• [EXERCISE]
Below are some entries. Repeat exactly the lines from the one with "From S2P Require Import CoYield" through the one with "ca_locks l : klock", and only those.

• [PROVIDED RECORDS]

+===+

(* ===== verification/Calm.v ===== *)
(** * Kernel code between critical sections

    The state in which a process runs in the kernel with no spinlock held, and how the
    critical sections of the kernel's locks return to it.  The operations on sleep locks
    in such a state. *)

From S2P Require Import Prelude Memory Riscv State Kmonad Spinlock CString Kalloc Vm Proc ProcSpec.
From S2P Require Import CoYield Sched Sleeplock.
From Stdlib Require Import ZArith Lia.
From stdpp Require Import base numbers list gmap strings option.

#[local] Open Scope Z_scope.
#[local] Open Scope kernel_scope.

(** The spinlocks of the kernel's static objects. *)
Definition klock (l : lockid) : Prop :=
  match l with
  | L_proc i => (i < NPROC)%nat
  | L_sleep (SL_buf i) => (i < NBUF)%nat
  | L_sleep (SL_inode i) => (i < NINODE)%nat
  | L_pipe _ => False
  | _ => True
  end.

(** Process [p] runs in the kernel; all static locks are free. *)
Record calm (p : nat) (s : kstate) : Prop := {
  ca_cpu : cpu_ok s;
  ca_cur : c_proc (my s) = Some p;
  ca_noff : noff s = 0;
  ca_settled : settle s = s;
  ca_idx : (p < NPROC)%nat;
  ca_tab : length (k_procs s) = NPROC;
  ca_state : p_state (proc_at p s) = RUNNING;
  ca_locks l : klock l -> lock_free l s }.

Lemma calm_plocks p s : calm p s -> plocks_free s.
Proof. intros H i Hi. by apply (ca_locks _ _ H). Qed.

Lemma calm_running p s : calm p s -> running p s.
Proof. intros H. pose proof (calm_plocks p s H). destruct H. by split. Qed.

(** [calm] depends on the cpus, the locks and the process table only. *)
Lemma calm_ext p s s' :
  calm p s -> k_hart s' = k_hart s -> k_sie s' = k_sie s -> k_cpus s' = k_cpus s ->
  k_locks s' = k_locks s -> k_procs s' = k_procs s -> calm p s'.
Proof.
  intros [H1 H2 H3 H4 H5 H6 H7 H8] Eh Es Ec El Ep. unfold cpu_ok, noff, my, proc_at, lock_free in *.
  split; unfold cpu_ok, noff, my, proc_at, lock_free; rewrite ?Eh, ?Es, ?Ec, ?El, ?Ep; try done.
  apply (f_equal k_cpus) in H4. unfold settle in *. ksimpl_in H4.
  apply kstate_ext; ksimpl; try reflexivity. by rewrite Ec, Eh, Es.
Qed.

(** The state after a critical section that ended in [s1]. *)
Definition leave (s s1 : kstate) : kstate :=
  set_k_sie (k_sie s) (set_k_cpus (k_cpus s) (set_k_locks (k_locks s) s1)).

Lemma release_left p l s s1 :
  calm p s -> lock_free l s -> k_hart s1 = k_hart s -> k_sie s1 = false ->
  k_cpus s1 = k_cpus (acq_st l s) -> k_locks s1 = k_locks (acq_st l s) ->
  release l s1 = Ok tt (leave s s1).
Proof.
  intros C Hl Eh Es Ec El. unfold leave. rewrite <- (ca_settled _ _ C) at 2.
  apply release_acquired; try done; apply C; done.
Qed.

Lemma release_leave p l s s1 :
  calm p s -> klock l -> k_hart s1 = k_hart s -> k_sie s1 = false ->
  k_cpus s1 = k_cpus (acq_st l s) -> k_locks s1 = k_locks (acq_st l s) ->
  release l s1 = Ok tt (leave s s1).
Proof. intros C Hl. apply (release_left p); [done|]. by apply (ca_locks _ _ C). Qed.

(** Compare the state after a critical section with an update of the state before it. *)
Ltac leave_eq := unfold leave, acq_st, push_st; kst_eq.

Lemma leave_acq l s : leave s (acq_st l s) = s.
Proof. by destruct s. Qed.

Lemma acquire_calm p l s : calm p s -> klock l -> acquire l s = Ok tt (acq_st l s).
Proof. intros C Hl. by apply acquire_eq, (ca_locks _ _ C). Qed.

(** Wakeups made on the way. *)
Definition woken_proc (q q' : proc) : Prop :=
  q' = q \/ p_state q = SLEEPING /\ q' = set_p_state RUNNABLE q.
Definition woken_procs (ps ps' : list proc) : Prop :=
  length ps' = length ps /\ forall i, woken_proc (ps !!! i) (ps' !!! i).

#[global] Instance woken_procs_preorder : PreOrder woken_procs.
Proof.
  split; [split; [done|by left]|]. intros a b c [L1 W1] [L2 W2]. split; [congruence|]. intros i.
  destruct (W1 i) as [E1|[S1 E1]], (W2 i) as [E2|[S2 E2]]; rewrite ?E1 in *; [by left|by right|..].
  - right. split; [done|congruence].
  - done.
Qed.

Lemma woken_proc_running q q' : woken_proc q q' -> p_state q = RUNNING -> q' = q.
Proof. intros [->|[E _]] R; [done|congruence]. Qed.

Lemma calm_woken p s ps : calm p s -> woken_procs (k_procs s) ps -> calm p (set_k_procs ps s).
Proof.
  intros [H1 H2 H3 H4 H5 H6 H7 H8] [L W]. split; try done.
  - apply (f_equal k_cpus) in H4. unfold settle in *. ksimpl_in H4. by apply kstate_ext; ksimpl; try reflexivity.
  - ksimpl. congruence.
  - unfold proc_at in *. ksimpl. by rewrite (woken_proc_running _ _ (W p) H7).
Qed.

Section Calm.
Context `{F : Fuel}.

Lemma curproc_calm p s : calm p s -> curproc s = Ok p s.
Proof. intros C. rewrite (curproc_eq s p) by apply C. by rewrite (ca_settled _ _ C). Qed.

Lemma curproc_crit p l s : calm p s -> curproc (acq_st l s) = Ok p (acq_st l s).
Proof.
  intros C. assert (Hc := ca_cpu _ _ C). rewrite (curproc_eq _ p); [by rewrite settle_acq|by apply cpu_ok_acq|].
  unfold my. rewrite acq_cpus, acq_hart. rewrite list_lookup_total_alter_eq by apply Hc. apply (ca_cur _ _ C).
Qed.

(** wakeup inside a critical section. *)
Lemma wakeup_in p l c s s1 :
  calm p s -> (forall i, l <> L_proc i) ->
  k_hart s1 = k_hart s -> k_sie s1 = false -> k_cpus s1 = k_cpus (acq_st l s) ->
  k_locks s1 = k_locks (acq_st l s) -> k_procs s1 = k_procs s ->
  exists ps, wakeup c s1 = Ok tt (set_k_procs ps s1) /\ woken_procs (k_procs s) ps.
Proof.
  intros C Nl Eh Es Ec El Ep.
  assert (Hc : cpu_ok s1).
  { pose proof (cpu_ok_acq l s (ca_cpu _ _ C)) as (A & B & D). unfold cpu_ok, noff, my in *.
    rewrite Eh, Ec, Es. rewrite acq_hart in *. done. }
  assert (Hp : plocks_free s1).
  { intros i Hi. unfold lock_free. rewrite El. apply lock_free_acq; [done|]. by apply (calm_plocks p). }
  assert (N : settle s1 = s1).
  { apply settle_nested. unfold noff, my. rewrite Ec, Eh, acq_cpus.
    rewrite list_lookup_total_alter_eq by apply (ca_cpu _ _ C). cbn [push_cpu c_noff].
    pose proof (ca_noff _ _ C) as N0. unfold noff, my in N0. lia. }
  pose proof (wakeup_eq c s1 Hc Hp) as E. rewrite N in E.
  pose proof (wake_all_spec c (c_proc (my s1)) (seq 0 NPROC) s1 (NoDup_seq _ _)) as Sp.
  cbv zeta in Sp. generalize dependent (wake_all c (c_proc (my s1)) (seq 0 NPROC) s1).
  intros s2 E Sp. destruct Sp as (E2 & L2 & W2);
    [rewrite Ep; apply C|intros i Hi; apply elem_of_seq in Hi; lia|].
  exists (k_procs s2). rewrite E2 in E. split; [exact E|]. split; [rewrite L2; symmetry; apply C|].
  intros i. specialize (W2 i). unfold proc_at in W2. rewrite W2, Ep. unfold woken_proc.
  case_decide; [|by left]. unfold wake. case_decide as D; [|by left]. right. split; [apply D|done].
Qed.

Lemma wakeup_crit p l c s s1 :
  calm p s -> klock l -> (forall i, l <> L_proc i) ->
  k_hart s1 = k_hart s -> k_sie s1 = false -> k_cpus s1 = k_cpus (acq_st l s) ->
  k_locks s1 = k_locks (acq_st l s) -> k_procs s1 = k_procs s ->
  exists ps, wakeup c s1 = Ok tt (set_k_procs ps s1) /\ woken_procs (k_procs s) ps.
Proof. intros C _. by apply (wakeup_in p). Qed.

(** ** Sleep locks *)

Definition sl_free (lk : slid) (s : kstate) : Prop := sl_locked (slock_at lk s) = 0.
Definition sl_mine (p : nat) (lk : slid) (s : kstate) : Prop :=
  slock_at lk s = mksleeplock 1 (p_pid (proc_at p s)).

Definition put_slock (lk : slid) (v : sleeplock) (s : kstate) : kstate :=
  set_k_slocks (<[lk := v]> (k_slocks s)) s.

Lemma slock_at_put lk v s : slock_at lk (put_slock lk v s) = v.
Proof. unfold slock_at, put_slock. ksimpl. by rewrite lookup_insert_eq. Qed.

Lemma slock_at_put_ne lk lk' v s : lk <> lk' -> slock_at lk (put_slock lk' v s) = slock_at lk s.
Proof. intros N. unfold slock_at, put_slock. ksimpl. by rewrite lookup_insert_ne. Qed.

(** acquiresleep of a free lock takes it without sleeping. *)
Lemma acquiresleep_free p lk s :
  calm p s -> klock (L_sleep lk) -> sl_free lk s ->
  acquiresleep lk s = Ok tt (put_slock lk (mksleeplock 1 (p_pid (proc_at p s))) s).
Proof.
  intros C Hl Hf. unfold acquiresleep. erewrite bind_ok; [|by apply (acquire_calm p)].
  cbn [acquiresleep_wait]. erewrite bind_ok.
  2: { erewrite bind_ok; [|reflexivity]. change (slock_at lk (acq_st (L_sleep lk) s)) with (slock_at lk s).
       unfold sl_free in Hf. rewrite Hf. reflexivity. }
  kprim. erewrite bind_ok; [|].
  2: { change (set_slock lk (set_sl_locked 1) (acq_st (L_sleep lk) s))
         with (acq_st (L_sleep lk) (set_slock lk (set_sl_locked 1) s)).
       apply curproc_crit. by apply (calm_ext p s). }
  do 2 kprim. rewrite (release_leave p _ s) by (done || reflexivity). f_equal.
  unfold put_slock, set_slock, slock_at. leave_eq. rewrite insert_insert_eq, lookup_insert_eq. reflexivity.
Qed.

Lemma holdingsleep_mine p lk s :
  calm p s -> klock (L_sleep lk) -> sl_mine p lk s -> holdingsleep lk s = Ok true s.
Proof.
  intros C Hl Hm. unfold holdingsleep. erewrite bind_ok; [|by apply (acquire_calm p)]. kprim.
  change (slock_at lk (acq_st (L_sleep lk) s)) with (slock_at lk s). unfold sl_mine in Hm. rewrite Hm.
  cbn [sl_locked sl_pid truth Z.eqb negb]. erewrite bind_ok.
  2: { erewrite bind_ok; [|by apply curproc_crit]. erewrite bind_ok; [|reflexivity]. reflexivity. }
  erewrite bind_ok; [|by apply (release_leave p _ s)]. rewrite leave_acq.
  change (proc_at p (acq_st (L_sleep lk) s)) with (proc_at p s). by rewrite Z.eqb_refl.
Qed.

(** releasesleep frees the lock and wakes its waiters. *)
Lemma releasesleep_eq p lk s :
  calm p s -> klock (L_sleep lk) ->
  exists ps, releasesleep lk s = Ok tt (set_k_procs ps (put_slock lk (mksleeplock 0 0) s)) /\
    woken_procs (k_procs s) ps.
Proof.
  intros C Hl. unfold releasesleep.
  set (s1 := set_slock lk (set_sl_pid 0) (set_slock lk (set_sl_locked 0) (acq_st (L_sleep lk) s))).
  destruct (wakeup_crit p (L_sleep lk) (CH_sleeplock lk) s s1 C Hl) as (ps & E & W); try done.
  exists ps. split; [|done]. erewrite bind_ok; [|by apply (acquire_calm p)]. do 2 kprim. fold s1.
  erewrite bind_ok; [|exact E]. rewrite (release_leave p _ s) by (done || reflexivity). f_equal.
  unfold s1, put_slock, set_slock, slock_at. leave_eq. rewrite insert_insert_eq, lookup_insert_eq. reflexivity.
Qed.

End Calm.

+===+

• [WRITTEN RESPONSE]
From S2P Require Import CoYield Sched Sleeplock.
From Stdlib Require Import ZArith Lia.
From stdpp Require Import base numbers list gmap strings option.

#[local] Open Scope Z_scope.
#[local] Open Scope kernel_scope.

(** The spinlocks of the kernel's static objects. *)
Definition klock (l : lockid) : Prop :=
  match l with
  | L_proc i => (i < NPROC)%nat
  | L_sleep (SL_buf i) => (i < NBUF)%nat
  | L_sleep (SL_inode i) => (i < NINODE)%nat
  | L_pipe _ => False
  | _ => True
  end.

(** Process [p] runs in the kernel; all static locks are free. *)
Record calm (p : nat) (s : kstate) : Prop := {
  ca_cpu : cpu_ok s;
  ca_cur : c_proc (my s) = Some p;
  ca_noff : noff s = 0;
  ca_settled : settle s = s;
  ca_idx : (p < NPROC)%nat;
  ca_tab : length (k_procs s) = NPROC;
  ca_state : p_state (proc_at p s) = RUNNING;
  ca_locks l : klock l -> lock_free l s }.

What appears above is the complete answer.